RIPPING IT UP: When late on Sunday night The New York Times tore up one front page and crashed an entirely new one about Osama Bin Laden’s death, it was only the third time in the last 43 years the paper literally stopped the presses.
The Times printed 350,000 copies of a non-Bin Laden paper — which included a story with the headline, “Another Side of Tilapia, the Ideal Farm Fish” — before it dumped that edition and got the news of President Barack Obama’s late night announcement in a new edition, according to an internal memo. Seventy percent of the newspapers the Times wound up printing for Monday had the bin Laden news.
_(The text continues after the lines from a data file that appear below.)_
(* ===== verification/Curl.v ===== *)
(** * Curl-P

    [common/crypto/curl-p]: the trit-wise sponge of [curl_p.c] with the tables of
    [const.c], and [curl_digest] of [digest.c].  The Curl state is an instance of
    the sponge interface. *)
From S2P Require Import Prelude Sponge.

Definition STATE_LENGTH : nat := 3 * HASH_LENGTH_TRIT.

Definition CURL_INDEX : list Z :=
  [0; 364; 728; 363; 727; 362; 726; 361; 725; 360; 724; 359; 723; 358; 722; 357; 721; 356; 720;
   355; 719; 354; 718; 353; 717; 352; 716; 351; 715; 350; 714; 349; 713; 348; 712; 347; 711;
   346; 710; 345; 709; 344; 708; 343; 707; 342; 706; 341; 705; 340; 704; 339; 703; 338; 702;
   337; 701; 336; 700; 335; 699; 334; 698; 333; 697; 332; 696; 331; 695; 330; 694; 329; 693;
   328; 692; 327; 691; 326; 690; 325; 689; 324; 688; 323; 687; 322; 686; 321; 685; 320; 684;
   319; 683; 318; 682; 317; 681; 316; 680; 315; 679; 314; 678; 313; 677; 312; 676; 311; 675;
   310; 674; 309; 673; 308; 672; 307; 671; 306; 670; 305; 669; 304; 668; 303; 667; 302; 666;
   301; 665; 300; 664; 299; 663; 298; 662; 297; 661; 296; 660; 295; 659; 294; 658; 293; 657;
   292; 656; 291; 655; 290; 654; 289; 653; 288; 652; 287; 651; 286; 650; 285; 649; 284; 648;
   283; 647; 282; 646; 281; 645; 280; 644; 279; 643; 278; 642; 277; 641; 276; 640; 275; 639;
   274; 638; 273; 637; 272; 636; 271; 635; 270; 634; 269; 633; 268; 632; 267; 631; 266; 630;
   265; 629; 264; 628; 263; 627; 262; 626; 261; 625; 260; 624; 259; 623; 258; 622; 257; 621;
   256; 620; 255; 619; 254; 618; 253; 617; 252; 616; 251; 615; 250; 614; 249; 613; 248; 612;
   247; 611; 246; 610; 245; 609; 244; 608; 243; 607; 242; 606; 241; 605; 240; 604; 239; 603;
   238; 602; 237; 601; 236; 600; 235; 599; 234; 598; 233; 597; 232; 596; 231; 595; 230; 594;
   229; 593; 228; 592; 227; 591; 226; 590; 225; 589; 224; 588; 223; 587; 222; 586; 221; 585;
   220; 584; 219; 583; 218; 582; 217; 581; 216; 580; 215; 579; 214; 578; 213; 577; 212; 576;
   211; 575; 210; 574; 209; 573; 208; 572; 207; 571; 206; 570; 205; 569; 204; 568; 203; 567;
   202; 566; 201; 565; 200; 564; 199; 563; 198; 562; 197; 561; 196; 560; 195; 559; 194; 558;
   193; 557; 192; 556; 191; 555; 190; 554; 189; 553; 188; 552; 187; 551; 186; 550; 185; 549;
   184; 548; 183; 547; 182; 546; 181; 545; 180; 544; 179; 543; 178; 542; 177; 541; 176; 540;
   175; 539; 174; 538; 173; 537; 172; 536; 171; 535; 170; 534; 169; 533; 168; 532; 167; 531;
   166; 530; 165; 529; 164; 528; 163; 527; 162; 526; 161; 525; 160; 524; 159; 523; 158; 522;
   157; 521; 156; 520; 155; 519; 154; 518; 153; 517; 152; 516; 151; 515; 150; 514; 149; 513;
   148; 512; 147; 511; 146; 510; 145; 509; 144; 508; 143; 507; 142; 506; 141; 505; 140; 504;
   139; 503; 138; 502; 137; 501; 136; 500; 135; 499; 134; 498; 133; 497; 132; 496; 131; 495;
   130; 494; 129; 493; 128; 492; 127; 491; 126; 490; 125; 489; 124; 488; 123; 487; 122; 486;
   121; 485; 120; 484; 119; 483; 118; 482; 117; 481; 116; 480; 115; 479; 114; 478; 113; 477;
   112; 476; 111; 475; 110; 474; 109; 473; 108; 472; 107; 471; 106; 470; 105; 469; 104; 468;
   103; 467; 102; 466; 101; 465; 100; 464; 99; 463; 98; 462; 97; 461; 96; 460; 95; 459; 94;
   458; 93; 457; 92; 456; 91; 455; 90; 454; 89; 453; 88; 452; 87; 451; 86; 450; 85; 449; 84;
   448; 83; 447; 82; 446; 81; 445; 80; 444; 79; 443; 78; 442; 77; 441; 76; 440; 75; 439; 74;
   438; 73; 437; 72; 436; 71; 435; 70; 434; 69; 433; 68; 432; 67; 431; 66; 430; 65; 429; 64;
   428; 63; 427; 62; 426; 61; 425; 60; 424; 59; 423; 58; 422; 57; 421; 56; 420; 55; 419; 54;
   418; 53; 417; 52; 416; 51; 415; 50; 414; 49; 413; 48; 412; 47; 411; 46; 410; 45; 409; 44;
   408; 43; 407; 42; 406; 41; 405; 40; 404; 39; 403; 38; 402; 37; 401; 36; 400; 35; 399; 34;
   398; 33; 397; 32; 396; 31; 395; 30; 394; 29; 393; 28; 392; 27; 391; 26; 390; 25; 389; 24;
   388; 23; 387; 22; 386; 21; 385; 20; 384; 19; 383; 18; 382; 17; 381; 16; 380; 15; 379; 14;
   378; 13; 377; 12; 376; 11; 375; 10; 374; 9; 373; 8; 372; 7; 371; 6; 370; 5; 369; 4; 368; 3;
   367; 2; 366; 1; 365; 0].

Definition TRUTH_TABLE : list Z := [1; 0; -1; 2; 1; -1; 0; 2; -1; 1; 0].

Inductive CurlType := CURL_P_27 | CURL_P_81.

Definition rounds (t : CurlType) : nat := match t with CURL_P_27 => 27 | CURL_P_81 => 81 end.

Record Curl := mkCurl { c_state : list Z; c_type : CurlType }.

(** [TRUTH_TABLE[a + ((unsigned)b << 2) + 5]], in unsigned arithmetic. *)
Definition sbox_trit (a b : Z) : Z :=
  nth (Z.to_nat (u32 (u32 (u32 a + u32 (Z.shiftl (u32 b) 2)) + 5))) TRUTH_TABLE 0.

(** The new state; the destination buffer is overwritten as a whole. *)
Definition sbox (s : list Z) : list Z :=
  map (fun i => sbox_trit (nth (Z.to_nat (nth i CURL_INDEX 0)) s 0)
                          (nth (Z.to_nat (nth (i + 1) CURL_INDEX 0)) s 0))
      (seq 0 STATE_LENGTH).

(** Two buffers, [ctx] and the local [s], written in turn. *)
Fixpoint transform_loop (n round : nat) (ctx s : list Z) : list Z * list Z :=
  match n with
  | O => (ctx, s)
  | S n =>
      if Nat.odd round then transform_loop n (S round) (sbox s) s
      else transform_loop n (S round) ctx (sbox ctx)
  end.

Definition transform (c : Curl) : Curl :=
  let n := rounds (c_type c) in
  let '(ctx, s) := transform_loop n 0 (c_state c) [] in
  mkCurl (if Nat.odd n then s else ctx) (c_type c).

Definition curl_init (c : Curl) : Curl := mkCurl (replicate STATE_LENGTH 0) (c_type c).

Definition curl_absorb (c : Curl) (trits : list Z) : Curl :=
  foldl (fun c block => transform (mkCurl (buf_write 0 block (c_state c)) (c_type c)))
    c (chunks HASH_LENGTH_TRIT trits).

Fixpoint curl_squeeze_loop (num_chunks : nat) (c : Curl) (length : nat) : list Z * Curl :=
  match num_chunks with
  | O => ([], c)
  | S n =>
      let out := take (if (length <? HASH_LENGTH_TRIT)%nat then length else HASH_LENGTH_TRIT) (c_state c) in
      let length := if (length <? HASH_LENGTH_TRIT)%nat then 0%nat else (length - HASH_LENGTH_TRIT)%nat in
      let '(rest, c) := curl_squeeze_loop n (transform c) length in
      (out ++ rest, c)
  end.

Definition curl_squeeze (c : Curl) (length : nat) : list Z * Curl :=
  let num_chunks := (length / HASH_LENGTH_TRIT +
    (if (length mod HASH_LENGTH_TRIT =? 0)%nat then 0 else 1))%nat in
  curl_squeeze_loop num_chunks c length.

Definition curl_reset (c : Curl) : Curl := mkCurl (replicate STATE_LENGTH 0) (c_type c).

Definition curl_digest (trits : list Z) (c : Curl) : list Z * Curl :=
  let c := curl_absorb c trits in
  curl_squeeze c HASH_LENGTH_TRIT.

(** * The permutation *)

Lemma CURL_INDEX_spec i : (i <= STATE_LENGTH)%nat ->
  nth i CURL_INDEX 0 = (364 * Z.of_nat i) mod Z.of_nat STATE_LENGTH.
Proof.
  intros Hi.
  assert (forallb (fun i => nth i CURL_INDEX 0 =? (364 * Z.of_nat i) mod Z.of_nat STATE_LENGTH)
            (seq 0 (S STATE_LENGTH)) = true) as H by (by vm_compute).
  rewrite forallb_forall in H. apply Z.eqb_eq, H, in_seq. lia.
Qed.

Lemma sbox_trit_ok a b : is_trit a -> is_trit b -> is_trit (sbox_trit a b).
Proof. intros. trit_cases; vm_compute; split; discriminate. Qed.

Lemma length_sbox s : length (sbox s) = STATE_LENGTH.
Proof. unfold sbox. by rewrite length_map, length_seq. Qed.

Lemma sbox_ok s : trits_ok s -> trits_ok (sbox s).
Proof.
  intros Hs. unfold sbox. apply List.Forall_map, List.Forall_forall. intros i _.
  apply sbox_trit_ok; by apply nth_trit.
Qed.

(** The ping-pong between the two buffers leaves the iterate of [sbox] in the
    buffer that the parity of the round count selects. *)
Lemma transform_loop_spec n round ctx s : 
  let r := transform_loop n round ctx s in
  (if Nat.odd (n + round) then r.2 else r.1) =
  Nat.iter n sbox (if Nat.odd round then s else ctx).
Proof.
  revert round ctx s. induction n as [|n IH]; intros round ctx s; cbv zeta; [done|].
  cbn [transform_loop]. rewrite Nat.iter_succ_r.
  replace (S n + round)%nat with (n + S round)%nat by lia.
  destruct (Nat.odd round) eqn:E; rewrite IH; f_equal; rewrite Nat.odd_succ, <- Nat.negb_odd, E; done.
Qed.

Lemma transform_iter c :
  transform c = mkCurl (Nat.iter (rounds (c_type c)) sbox (c_state c)) (c_type c).
Proof.
  unfold transform.
  pose proof (transform_loop_spec (rounds (c_type c)) 0 (c_state c) []) as H. cbv zeta in H.
  rewrite Nat.add_0_r in H. cbn [Nat.odd Nat.even negb] in H. rewrite <- H.
  by destruct (transform_loop _ _ _ _) as [ctx s].
Qed.

(** * The sponge laws *)

Definition curl_ok (c : Curl) : Prop := length (c_state c) = STATE_LENGTH /\ trits_ok (c_state c).

#[global] Instance curl_ok_dec c : Decision (curl_ok c).
Proof. unfold curl_ok. apply _. Defined.

Lemma transform_type c : c_type (transform c) = c_type c.
Proof. by rewrite transform_iter. Qed.

Lemma transform_ok c : curl_ok c -> curl_ok (transform c).
Proof.
  rewrite transform_iter. intros [Hl Ht]. unfold curl_ok. cbn [c_state].
  induction (rounds (c_type c)) as [|n [IHl IHt]]; [done|]. cbn [Nat.iter nat_rect].
  split; [apply length_sbox|by apply sbox_ok].
Qed.

Lemma curl_reset_ok c : curl_ok (curl_reset c).
Proof.
  split; cbn [c_state curl_reset]; [apply length_replicate|].
  apply Forall_replicate. unfold is_trit. lia.
Qed.

Lemma buf_write_ok off src buf : trits_ok src -> trits_ok buf -> trits_ok (buf_write off src buf).
Proof. intros. unfold buf_write. solve_forall. Qed.

Lemma curl_absorb_app k l1 l2 c : length l1 = (k * HASH_LENGTH_TRIT)%nat ->
  curl_absorb c (l1 ++ l2) = curl_absorb (curl_absorb c l1) l2.
Proof.
  intros Hl. unfold curl_absorb. rewrite (chunks_app _ k) by (done || (unfold HASH_LENGTH_TRIT; lia)).
  apply foldl_app.
Qed.

Lemma curl_absorb_ok c ts : curl_ok c -> trits_ok ts -> curl_ok (curl_absorb c ts).
Proof.
  intros Hc Hts. unfold curl_absorb.
  apply (foldl_inv _ (Forall is_trit) curl_ok); [|by apply Forall_chunks|done].
  intros c' block [Hl Ht] Hb. apply transform_ok. split; cbn [c_state].
  - by rewrite length_buf_write by lia.
  - by apply buf_write_ok.
Qed.

Lemma curl_absorb_type c ts : c_type (curl_absorb c ts) = c_type c.
Proof.
  unfold curl_absorb. revert c. induction (chunks HASH_LENGTH_TRIT ts) as [|b bs IH]; intros c; [done|].
  cbn [foldl]. rewrite IH. by rewrite transform_type.
Qed.

Lemma curl_squeeze_loop_type n c len : c_type (curl_squeeze_loop n c len).2 = c_type c.
Proof.
  revert c len. induction n as [|n IH]; intros c len; [done|]. cbn [curl_squeeze_loop].
  match goal with |- context [curl_squeeze_loop n ?a ?b] =>
    specialize (IH a b); destruct (curl_squeeze_loop n a b) end.
  cbn [snd] in *. by rewrite IH, transform_type.
Qed.

Lemma curl_squeeze_loop_ok n c len : curl_ok c ->
  trits_ok (curl_squeeze_loop n c len).1 /\ curl_ok (curl_squeeze_loop n c len).2.
Proof.
  revert c len. induction n as [|n IH]; intros c len Hc; [by split_and!|].
  cbn [curl_squeeze_loop].
  match goal with |- context [curl_squeeze_loop n ?a ?b] =>
    specialize (IH a b (transform_ok _ Hc)); destruct (curl_squeeze_loop n a b) as [rest c'] end.
  destruct IH as [Ht Ho]. split; cbn [fst snd] in *; [|done].
  apply Forall_app. split; [|done]. apply Forall_take, Hc.
Qed.

Lemma length_curl_squeeze_loop k c : curl_ok c ->
  length (curl_squeeze_loop k c (k * HASH_LENGTH_TRIT)).1 = (k * HASH_LENGTH_TRIT)%nat.
Proof.
  revert c. induction k as [|k IH]; intros c Hc; [done|]. cbn [curl_squeeze_loop].
  destruct (Nat.ltb_spec (S k * HASH_LENGTH_TRIT) HASH_LENGTH_TRIT) as [?|_]; [lia|].
  replace (S k * HASH_LENGTH_TRIT - HASH_LENGTH_TRIT)%nat with (k * HASH_LENGTH_TRIT)%nat by lia.
  specialize (IH _ (transform_ok _ Hc)). destruct (curl_squeeze_loop k _ _) as [rest c'].
  cbn [fst] in *. rewrite length_app, IH, length_take.
  destruct Hc as [-> _]. unfold STATE_LENGTH. lia.
Qed.

#[export] Instance curl_sponge : Sponge Curl := {
  sponge_ok := curl_ok; regular _ := True; absorb := curl_absorb; squeeze := curl_squeeze; reset := curl_reset }.

#[export] Instance curl_sponge_laws : SpongeLaws Curl.
Proof.
  split; cbn.
  - apply curl_absorb_ok.
  - intros. by apply curl_squeeze_loop_ok.
  - intros s _. apply curl_reset_ok.
  - intros s k Hs. unfold curl_squeeze.
    rewrite Nat.div_mul, Nat.Div0.mod_mul by (unfold HASH_LENGTH_TRIT; lia).
    cbn [Nat.eqb]. rewrite Nat.add_0_r. by apply length_curl_squeeze_loop.
  - intros. by apply curl_squeeze_loop_ok.
  - intros. unfold curl_reset. by rewrite curl_absorb_type.
  - intros s n. unfold curl_reset, curl_squeeze. by rewrite curl_squeeze_loop_type.
  - done.
  - intros. by apply (curl_absorb_app k).
Qed.

(** ** Constant states *)

Lemma nth_replicate_lt {A} n k (x d : A) : (k < n)%nat -> nth k (replicate n x) d = x.
Proof. intros. apply nth_lookup_Some. by apply lookup_replicate_2. Qed.

Lemma sbox_const t : sbox (replicate STATE_LENGTH t) = replicate STATE_LENGTH (sbox_trit t t).
Proof.
  apply (nth_ext _ _ 0 0); [by rewrite length_sbox, length_replicate|].
  intros n Hn. rewrite length_sbox in Hn. rewrite nth_replicate_lt by done.
  unfold sbox. rewrite nth_map_seq by done. rewrite !CURL_INDEX_spec by lia.
  assert (forall m, nth (Z.to_nat (m mod Z.of_nat STATE_LENGTH)) (replicate STATE_LENGTH t) 0 = t) as Hm.
  { intros m. apply nth_replicate_lt. pose proof (Z.mod_pos_bound m (Z.of_nat STATE_LENGTH) ltac:(done)). lia. }
  by rewrite !Hm.
Qed.

(** The constant states are permuted in a cycle of three, and the numbers of rounds
    are multiples of three. *)
Lemma transform_zero ty : transform (mkCurl (replicate STATE_LENGTH 0) ty) = mkCurl (replicate STATE_LENGTH 0) ty.
Proof.
  rewrite transform_iter. cbn [c_state c_type]. f_equal.
  assert (Nat.iter 3 sbox (replicate STATE_LENGTH 0) = replicate STATE_LENGTH 0) as H3.
  { cbn [Nat.iter nat_rect]. rewrite !sbox_const. reflexivity. }
  assert (exists k, rounds ty = (k * 3)%nat) as [k ->] by (destruct ty; [by exists 9%nat|by exists 27%nat]).
  induction k as [|k IH]; [done|]. replace (S k * 3)%nat with (k * 3 + 3)%nat by lia.
  by rewrite Nat.iter_add, H3.
Qed.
The Times printed an additional 165,000 copies of the paper on Monday, as well.
To the best of anyone’s institutional memory, the only other instances when the Times is believed to have stopped the presses in the last few decades: Lyndon Johnson’s abrupt announcement that he would not run for reelection in 1968, and the night of the 2000 cliffhanger election.
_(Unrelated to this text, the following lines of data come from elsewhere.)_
(* ===== verification/Kerl.v ===== *)
(** * Kerl

    Model of [common/crypto/kerl/converter.c], [kerl.c] and [hash.c] on a
    little-endian machine, where [(uint32_t* ) bytes] reads four bytes, least
    significant first.  The Keccak sponge is a third-party library: it is a
    parameter of the model. *)

From S2P Require Import Prelude Sponge Trits TritLong BigInt.

Definition INT_LEN : nat := 12.
Definition BYTE_LEN : nat := 48.
Definition TRIT_LEN : nat := 243.

Definition HALF_3 : list Z :=
  [0xa5ce8964; 0x9f007669; 0x1484504f; 0x3ade00d9; 0x0c24486e; 0x50979d57;
   0x79a4c702; 0x48bbae36; 0xa9f6808b; 0xaa06a805; 0xa87fabdf; 0x5e69ebef].

(** ** The two views of a buffer *)

Definition word_bytes (w : Z) : list Z :=
  [u8 w; u8 (Z.shiftr w 8); u8 (Z.shiftr w 16); u8 (Z.shiftr w 24)].

Definition word_of_bytes (bs : list Z) : Z :=
  nth 0 bs 0 + 2 ^ 8 * nth 1 bs 0 + 2 ^ 16 * nth 2 bs 0 + 2 ^ 24 * nth 3 bs 0.

Definition bytes_of_words (ws : list Z) : list Z := concat (map word_bytes ws).
Definition words_of_bytes (bs : list Z) : list Z := map word_of_bytes (chunks 4 bs).

Definition is_null (base : list Z) : bool := forallb (fun w => w =? 0) base.

(** [for (i = 0; i < 24; i++)] swap [bytes[i]] and [bytes[48 - i - 1]]. *)
Fixpoint space_reverse_loop (n i : nat) (bytes : list Z) : list Z :=
  match n with
  | O => bytes
  | S n =>
      let tmp := nth i bytes 0 in
      let bytes := <[i := nth (BYTE_LEN - i - 1) bytes 0]> bytes in
      space_reverse_loop n (S i) (<[(BYTE_LEN - i - 1)%nat := tmp]> bytes)
  end.

Definition space_reverse (bytes : list Z) : list Z := space_reverse_loop 24 0 bytes.

(** ** Trits to bytes *)

(** Multiplication of the first [sz] words by the radix. *)
Fixpoint mul_radix (sz : nat) (base : list Z) (carry : Z) : Z * list Z :=
  match sz, base with
  | S sz, w :: base =>
      let v := u64 (u64 (w * RADIX) + carry) in
      let '(carry, base) := mul_radix sz base (u32 (Z.shiftr v 32)) in
      (carry, u32 (Z.land v 0xFFFFFFFF) :: base)
  | _, _ => (carry, base)
  end.

(** Multiply by the radix: the state is [size] and the words; a carry out of the
    words in use opens a new word. *)
Definition convert_mul (st : nat * list Z) : nat * list Z :=
  let '(size, base) := st in
  let sz := size in
  let '(carry, base) := mul_radix sz base 0 in
  if negb (carry =? 0) then (S size, <[sz := carry]> base) else (size, base).

(** One iteration over the trits. *)
Definition convert_step (trit : Z) (st : nat * list Z) : nat * list Z :=
  let '(size, base) := convert_mul st in
  let '(sz, base) := bigint_add_small base (u32 (trit + 1)) in
  (if (size <? sz)%nat then sz else size, base).

(** [bytes] is the caller's buffer: [memset(base, 0, INT_LEN)] clears twelve of
    its 48 bytes, so that nine words keep what the buffer held. *)
Definition convert_trits_to_bytes (trits bytes : list Z) : list Z :=
  let base := words_of_bytes (buf_write 0 (replicate INT_LEN 0) bytes) in
  let digits := take (TRIT_LEN - 1) trits in
  let base :=
    if forallb (fun t => t =? -1) digits then
      (bigint_add_small (bigint_not HALF_3) 1).2
    else
      let '(_, base) := foldr convert_step (1%nat, base) digits in
      if is_null base then base
      else if bigint_cmp HALF_3 base <=? 0 then (bigint_sub base HALF_3).2
      else (bigint_add_small (bigint_not (bigint_sub HALF_3 base).2) 1).2 in
  space_reverse (bytes_of_words base).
“On the night of Sunday, March 31, 1968, the first edition had begun to roll with the prepared text of Lyndon Johnson’s speech about the Tet offensive and the Vietnam War,” said retired Times editor Al Siegal in the memo. “When he went on the air, we followed along in the text. At the end of the speech, he announced that he was withdrawing as a candidate for president. [Times editor] Larry Hauck phoned the pressroom and used exactly those words.”
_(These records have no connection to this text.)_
Lemma normalize_fragment_eq hash i : trits_ok hash ->
  normalize_fragment hash i =
  let frag := fragment_vals hash i in
  if zsum frag >? 0 then Nat.iter (Z.to_nat (zsum frag)) dec_first frag
  else Nat.iter (Z.to_nat (- zsum frag)) inc_first frag.
Proof.
  intros Hh. unfold normalize_fragment, fragment_vals.
  destruct (tryte_vals_ok hash (seq (i * NORMALIZED_FRAGMENT_LENGTH) NORMALIZED_FRAGMENT_LENGTH) Hh)
    as [-> Hr].
  rewrite foldl_i32_sum by (done || (rewrite length_map, length_seq; done)). done.
Qed.

Lemma normalize_fragment_spec hash i : trits_ok hash ->
  Forall tryte_range (normalize_fragment hash i) /\
  length (normalize_fragment hash i) = NORMALIZED_FRAGMENT_LENGTH /\
  zsum (normalize_fragment hash i) = 0.
Proof.
  intros Hh. rewrite normalize_fragment_eq by done. cbv zeta.
  assert (length (fragment_vals hash i) = NORMALIZED_FRAGMENT_LENGTH) as Hl
    by (unfold fragment_vals; by rewrite length_map, length_seq).
  assert (Forall tryte_range (fragment_vals hash i)) as Hr by (by apply tryte_vals_ok).
  rewrite <- Hl. destruct (Z.gtb_spec (zsum (fragment_vals hash i)) 0) as [Hs|Hs].
  - apply (iter_adjust _ dec_first (-1)); [|done|lia|lia].
    intros l' Hl' _ Hp. destruct (dec_first_spec l' Hl') as (? & ? & ?); [|split_and!; (done || lia)].
    destruct (zsum_bounds l' Hl'). lia.
  - apply (iter_adjust _ inc_first 1); [|done|lia|lia].
    intros l' Hl' _ Hp. destruct (inc_first_spec l' Hl') as (? & ? & ?); [|split_and!; (done || lia)].
    destruct (zsum_bounds l' Hl'). lia.
Qed.

Lemma normalize_hash_3 hash : normalize_hash hash =
  normalize_fragment hash 0 ++ normalize_fragment hash 1 ++ normalize_fragment hash 2.
Proof. unfold normalize_hash. cbn [seq map concat SECURITY_LEVEL_MAX]. by rewrite app_nil_r. Qed.

Lemma normalize_hash_frag hash i : trits_ok hash -> (i < SECURITY_LEVEL_MAX)%nat ->
  buf_read (i * NORMALIZED_FRAGMENT_LENGTH) NORMALIZED_FRAGMENT_LENGTH (normalize_hash hash) =
  normalize_fragment hash i.
Proof.
  intros Hh Hi. rewrite normalize_hash_3. unfold buf_read, SECURITY_LEVEL_MAX in *.
  destruct (normalize_fragment_spec hash 0 Hh) as (_ & H0 & _).
  destruct (normalize_fragment_spec hash 1 Hh) as (_ & H1 & _).
  destruct (normalize_fragment_spec hash 2 Hh) as (_ & H2 & _).
  unfold NORMALIZED_FRAGMENT_LENGTH in *.
  destruct i as [|[|[|i]]]; [..|lia].
  - rewrite drop_0. by apply take_app_length'.
  - rewrite drop_app_length' by lia. by apply take_app_length'.
  - rewrite app_assoc, drop_app_length' by (rewrite length_app; lia). by apply take_ge; lia.
Qed.

Lemma length_normalize_hash hash : trits_ok hash -> length (normalize_hash hash) = HASH_LENGTH_TRYTE.
Proof.
  intros Hh. rewrite normalize_hash_3, !length_app.
  rewrite !(proj1 (proj2 (normalize_fragment_spec hash _ Hh))). done.
Qed.

Lemma normalize_hash_range hash : trits_ok hash -> Forall tryte_range (normalize_hash hash).
Proof.
  intros Hh. rewrite normalize_hash_3.
  repeat (apply Forall_app; split); by apply normalize_fragment_spec.
Qed.

(** ** Writing the trytes back as trits *)

Lemma tryte_int64 b : tryte_range b -> is_int64 b /\ (min_trits b <= 3)%nat.
Proof.
  unfold tryte_range, TRYTE_VALUE_MIN, TRYTE_VALUE_MAX. intros Hb.
  assert (is_int64 b) as Hi by (unfold is_int64, INT64_MIN, INT64_MAX; lia).
  split; [done|]. destruct (min_trits_spec b Hi) as (_ & _ & _ & [->|Hmin]); [lia|].
  destruct (decide (min_trits b <= 3)%nat) as [|Hn]; [done|].
  pose proof (rep_max_mono 3 (min_trits b - 1) ltac:(lia)).
  change (rep_max 3) with 13 in *. lia.
Qed.

(** Three trits for a tryte, at the front of any buffer. *)
Lemma long_to_trits_tryte b buf : tryte_range b -> (3 <= length buf)%nat ->
  exists ts, (long_to_trits b buf).2 = ts ++ drop 3 buf /\
    length ts = 3%nat /\ trits_ok ts /\ bal ts = b.
Proof.
  intros Hb Hl. destruct (tryte_int64 b Hb) as [Hi Hm].
  destruct (long_to_trits_spec b buf Hi Hl ltac:(lia)) as (ts & E & Htl & Hok & Hbal).
  rewrite E. cbn [snd]. exists (ts ++ replicate (3 - min_trits b) 0).
  assert (is_trit 0) by (unfold is_trit; lia).
  split_and!.
  - rewrite <- app_assoc. f_equal.
    destruct buf as [|? [|? [|? buf]]]; simpl in Hl; try lia. cbn [drop].
    unfold buf_write. rewrite take_0, (take_ge [0;0;0]) by (simpl; lia). cbn [app length drop].
    destruct (min_trits b) as [|[|[|[|?]]]]; (done || lia).
  - rewrite length_app, length_replicate. lia.
  - apply Forall_app. split; [done|by apply Forall_replicate].
  - by rewrite bal_app, bal_replicate_0, Z.mul_0_r, Z.add_0_r.
Qed.

(** After [n] trytes the buffer starts with the trits of the first [n] bytes. *)
Lemma write_trytes_loop bytes buf n : Forall tryte_range bytes -> (n <= length bytes)%nat ->
  (n * 3 <= length buf)%nat ->
  exists ts, foldl (fun buf c =>
      take (c * 3) buf ++ (long_to_trits (nth c bytes 0) (drop (c * 3) buf)).2) buf (seq 0 n)
    = ts ++ drop (n * 3) buf /\
  length ts = (n * 3)%nat /\ trits_ok ts /\
  forall j, (j < n)%nat -> hash_tryte_val ts j = nth j bytes 0.
Proof.
  intros Hb Hn Hl. induction n as [|n IH].
  - exists []. split_and!; [by rewrite drop_0|done|constructor|lia].
  - destruct IH as (ts & E & Htl & Hok & Hv); [lia..|].
    rewrite seq_S, foldl_app, E. cbn [foldl]. rewrite Nat.add_0_l.
    rewrite take_app_length', drop_app_length' by done.
    destruct (long_to_trits_tryte (nth n bytes 0) (drop (n * 3) buf)) as (us & Eu & Hul & Huok & Hub).
    { rewrite List.Forall_forall in Hb. apply Hb, nth_In. lia. }
    { rewrite length_drop. lia. }
    rewrite Eu, drop_drop, app_assoc. exists (ts ++ us). split_and!.
    + do 2 f_equal. lia.
    + rewrite length_app. lia.
    + by apply Forall_app.
    + intros j Hj. unfold hash_tryte_val. destruct (decide (j < n)%nat).
      * rewrite !app_nth1 by lia. by apply Hv.
      * assert (j = n) as -> by lia. rewrite !app_nth2 by lia.
        replace (n * 3 - length ts)%nat with 0%nat by lia.
        replace (n * 3 + 1 - length ts)%nat with 1%nat by lia.
        replace (n * 3 + 2 - length ts)%nat with 2%nat by lia.
        destruct us as [|a [|b [|c [|]]]]; simpl in Hul; try lia. cbn [nth]. rewrite <- Hub. cbn [bal]. lia.
Qed.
After 2 a.m. on Election Night in 2000, when the networks had called the election for George W. Bush, the paper sent out an edition with a headline reporting that he had won.
“That was quickly dashed by additional reporting, and [Times managing editor] John Geddes picked up the phone to avoid yet another ‘Dewey Beats Truman’ moment,’” wrote Peter Putrimas, the Times’ assistant to the managing editor, in the memo.
No one seems to be able to identify another time when the Times definitely shut the presses down to order up a new front page.
According to the memo, Times publisher Arthur Sulzberger Jr. seems to remember another time when it happened—but he can’t provide any details that would help nail it down.
“[Sulzberger] recalls that when he was serving as the night production manager, he was asked by someone on the news desk to stop the presses because a major Soviet figure had died,” wrote Putrimas. “He said he did, but he cannot remember the specifics. So that one remains something of an urban legend, but with a large executive asterisk.”
And though stopping the presses is a rarity, Times editors have employed other tricks to try to sneak late breaking news in.
“There have been many times when the production department has accommodated news on requests to run the presses a bit slower to maximize the number of late papers that included a late breaking story,” wrote Putrimas. “But saying ‘slow the presses’ does not have near the same cachet.”